Kea Tawana title

In the 1980s, a 3-story ark was built in Newark’s devastated Central Ward. Kea Tawana, a self-taught artist and builder, designed and built the massive boat by herself, using salvaged materials from 19th century buildings being torn down, in an area fast becoming an urban wasteland. She worked on it for years before Newark city officials took note and demanded it gone. It no longer exists, but Kea’s Ark remains a powerful symbol of hope in Newark and beyond.

Kea’s Ark won a 2021 Mid-Atlantic Emmy for Arts Programming. Find it on Amazon Prime. For screenings, contact susan@pckmedia.com.

Funding was provided by the NJ State Council on the Arts, the NJ Council for the Humanities, and the NJ Historical Commission. Kea Tawana’s work is presented in cooperation with Gallery Aferro and The Clement A. Price Institute on Ethnicity, Culture, and the Modern Experience at Rutgers University-Newark. Kea’s Ark is a production of PCK Media in cooperation with Stockton University.

Kea’s Ark (documentary preview)

This 55-second preview begins the half-hour documentary. It features rare archival video and photos of Kea Tawana, and the voices of artist Willie Cole, historian Mark Krasovic, photographer Camilo José Vergara, and Newark resident Anna Sing-King.

Kea’s Ark (short)

This 5-minute film was created as a work-in-progress.

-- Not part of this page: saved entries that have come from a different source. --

(* ===== verification/TimeWheel.v ===== *)
(** * Timers: kernel/time/{time_stamp,timer,time_wheel}.{h,cc}

    Four wheels of 256 slots; each slot is the head of a doubly linked list
    of timers.  The links are modelled as the code has them, as the [prev_]
    and [next_] pointers of every node, so that the list operations are
    pointer updates on a shared store.  A timer's callback is a parameter
    that may itself start and stop timers. *)

From Stdlib Require Import ZArith Lia Bool.
From stdpp Require Import base numbers list.
From S2P Require Import Prelude Types.

(** A node is a slot [time_wheel_[i][j]] or a timer of the program. *)
Inductive node : Type :=
  | Slot (i j : Z)
  | Tm (k : Z).
#[global] Instance node_eq_dec : EqDecision node.
Proof. solve_decision. Defined.

Definition kWheelNum : Z := 4.
Definition kTimerStop : Z := 0.

(** The expiration of a node is in microseconds. *)
Record TimeWheel : Type := mk_tw {
  last_ms_ : Z;
  prev_ : node → option node;
  next_ : node → option node;
  expiration_ : node → Z;
}.

Definition upd {A} (f : node → A) (n : node) (v : A) (x : node) : A :=
  if bool_decide (x = n) then v else f x.
Definition set_prev (n : node) (v : option node) (w : TimeWheel) : TimeWheel :=
  mk_tw (last_ms_ w) (upd (prev_ w) n v) (next_ w) (expiration_ w).
Definition set_next (n : node) (v : option node) (w : TimeWheel) : TimeWheel :=
  mk_tw (last_ms_ w) (prev_ w) (upd (next_ w) n v) (expiration_ w).
Definition set_expiration (n : node) (us : Z) (w : TimeWheel) : TimeWheel :=
  mk_tw (last_ms_ w) (prev_ w) (next_ w) (upd (expiration_ w) n us).

(** [Timestamp::ms] and [AddMs] *)
Definition ms (us : Z) : Z := Z.quot us 1000.
Definition AddMs (us n : Z) : Z := us + 1000 * n.

(** A zeroed wheel at the time of its construction. *)
Definition TimeWheel_new (now_ms : Z) : TimeWheel := mk_tw now_ms (λ _, None) (λ _, None) (λ _, 0).

Definition MaxTime (wheel_index : Z) : Z := Z.shiftl 1 ((wheel_index + 1) * 8).
Definition CalcTime (n wheel_index : Z) : Z := u8 (Z.shiftr n (wheel_index * 8)).

(** [for (i = 0; i < kWheelNum; i++)] *)
Fixpoint find_head_loop (n : nat) (i diff expiration : Z) : option node :=
  match n with
  | O => None
  | S n =>
      if bool_decide (diff < MaxTime i) then Some (Slot i (CalcTime expiration i))
      else find_head_loop n (i + 1) diff expiration
  end.
Definition FindHead (timer : node) (w : TimeWheel) : option node :=
  let diff := ms (expiration_ w timer) - last_ms_ w in
  if bool_decide (diff < 0) then None
  else find_head_loop (Z.to_nat kWheelNum) 0 diff (ms (expiration_ w timer)).

Definition DelTimer (timer : node) (w : TimeWheel) : TimeWheel :=
  match prev_ w timer with
  | None => set_next timer None w
  | Some p =>
      let w := match next_ w timer with
               | Some n => set_next p (Some n) (set_prev n (Some p) w)
               | None => set_next p None w
               end in
      set_next timer None (set_prev timer None w)
  end.

Definition AddTimer (timer : node) (w : TimeWheel) : TimeWheel :=
  let w := DelTimer timer w in
  match FindHead timer w with
  | None => w
  | Some head =>
      match next_ w head with
      | Some n =>
          let w := set_next timer (Some n) w in
          let w := set_prev n (Some timer) w in
          let w := set_next head (Some timer) w in
          set_prev timer (Some head) w
      | None =>
          let w := set_next timer None w in
          let w := set_prev timer (Some head) w in
          set_next head (Some timer) w
      end
  end.
(* ===== verification/Timers.v ===== *)
(** * Many short timers: kernel/time/{timer,time_wheel}.cc

    The wheel with any number of timers, one-shot and periodic, whose delays
    keep them in the first wheel.  The abstract timer has a next due
    millisecond and a period; the theorem is that turning the wheel runs
    exactly what the abstract timers prescribe.  Timers that share a slot of
    the second wheel do not behave so: the last part says when they run. *)

From Stdlib Require Import ZArith Lia Bool Sorting.
From stdpp Require Import base numbers list.
From S2P Require Import Prelude Types TimeWheel.

(** The callback of a timer returns its period; zero or less stops it. *)
Definition periodic (period : node → Z) (timer : node) (w : TimeWheel) : TimeWheel * Z := (w, period timer).

(** When an abstract timer that is next due at [d] runs. *)
Definition fires_at (d period T : Z) : Prop :=
  if bool_decide (period <= 0) then T = d else ∃ k, 0 <= k ∧ T = d + k * period.

Definition due_ms (w : TimeWheel) (x : node) : Z := ms (expiration_ w x).
Definition active (S : node → list node) (x : node) : Prop := ∃ h, is_slot h = true ∧ x ∈ S h.

(** Every timer is in the slot of its millisecond in the first wheel, and due
    from [lo] on. *)
Record placed (lo : Z) (ts : list node) (w : TimeWheel) (S : node → list node) : Prop := mk_placed {
  pl_rep : rep w S;
  pl_slot : ∀ h x, is_slot h = true → x ∈ S h → h = Slot 0 (due_ms w x mod 256);
  pl_due : ∀ x, active S x → lo <= due_ms w x < last_ms_ w + 256 ∧ 0 <= expiration_ w x;
  pl_all : ∀ x, active S x → x ∈ ts;
}.

(** ** The store *)
Lemma rep_links w w' S : prev_ w' = prev_ w → next_ w' = next_ w → rep w S → rep w' S.
Proof.
  intros Hp Hn []. assert (Hpath : ∀ l p q, path w p l q → path w' p l q).
  { induction l as [|x l IH]; intros p q; cbn [path]; [done|]. rewrite Hp, Hn. naive_solver. }
  constructor; try done; [|by rewrite Hp]. intros h Hh. destruct (rp_holds h Hh) as (q & H1 & H2).
  exists q. rewrite Hn. auto.
Qed.
Lemma AddTimer_same t w : expiration_ (AddTimer t w) = expiration_ w ∧ last_ms_ (AddTimer t w) = last_ms_ w.
Proof.
  unfold AddTimer. rewrite FindHead_DelTimer. destruct (DelTimer_same w t) as [E1 E2].
  destruct (FindHead t w) as [h|]; [|done].
  destruct (push_front_expiration (DelTimer t w) t h) as [F1 F2]. rewrite <-E1, <-E2, <-F1, <-F2. done.
Qed.
Lemma ms_AddMs us n : 0 <= us → 0 <= n → ms (AddMs us n) = ms us + n.
Proof. intros. unfold ms, AddMs. rewrite !Z.quot_div_nonneg by lia. Z.to_euclidean_division_equations. lia. Qed.

Lemma in_remove t S k x : x ∈ remove_from t S k ↔ x ≠ t ∧ x ∈ S k.
Proof. unfold remove_from. by rewrite list_elem_of_filter. Qed.
Lemma in_insert t g S k x : x ∈ insert_at t g S k ↔ (k = g ∧ x = t) ∨ (x ≠ t ∧ x ∈ S k).
Proof. unfold insert_at. case_bool_decide; rewrite ?elem_of_cons, in_remove; naive_solver. Qed.
Lemma active_remove t S x : active (remove_from t S) x ↔ x ≠ t ∧ active S x.
Proof. unfold active. setoid_rewrite in_remove. naive_solver. Qed.
Lemma active_insert t g S x : is_slot g = true → active (insert_at t g S) x ↔ x = t ∨ active S x.
Proof.
  intros Hg. unfold active. setoid_rewrite in_insert. split; [naive_solver|]. intros [->|(h & Hh & Hx)]; [eauto|].
  destruct (decide (x = t)) as [->|]; eauto.
Qed.
(** [WaitRead] and [WatiWrite]: without a limit, or with one. *)
Definition Wait (p : Z) (sd : side) (limit : option bool) (m : Machine) : result Machine :=
  k ← park_at p m;
  let m := with_parks (<[p := set_waiter sd (tg_current_routine m) k]> (parks m)) m in
  id ← current_routine m;
  r ← routine_at id m;
  let r := match limit with Some started => set_timer false started r | None => r end in
  Return id (InWait p sd limit) (with_routine id r m).

Definition CheckTicks (m : Machine) : result Machine :=
  _ ← cpp_assert (negb (is_main_routine m));
  id ← current_routine m;
  r ← routine_at id m;
  let '(r, tick) := Tick r in
  let m := with_routine id r m in
  if tick then
    m ← RunRoutineInLoop id m;
    Return id InReturn m
  else Ret m.

(** [AsyncPark::Schedule], whose two calls are left to the main routine. *)
Definition Schedule (p events : Z) (m : Machine) : result Machine :=
  _ ← cpp_assert (is_main_routine m);
  k ← park_at p m;
  let m := with_parks (<[p := mk_park events (read_routine_ k) (write_routine_ k)]> (parks m)) m in
  Ret (with_todo ((if wakes_reader events then [OpRead p] else []) ++
                  (if wakes_writer events then [OpWrite p] else []) ++ todo m) m).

Kea’s Ark was a selection of “Voices and Visions: Short Films Curated by Art 21 and Raw Vision Magazine,” part of the 2019 Outsider Art Fair in New York.

Kea’s Ark at Gallery Aferro (A State of the Arts story)

“It was a sign of hope, like Noah’s Ark,” says Newark resident Anna Sing-King. Community remembrances were part of a 2016 exhibit at Gallery Aferro in Newark, NJ exploring work by Kea Tawana, the artist who built an imposing ark in the city’s Central Ward in the mid-1980s.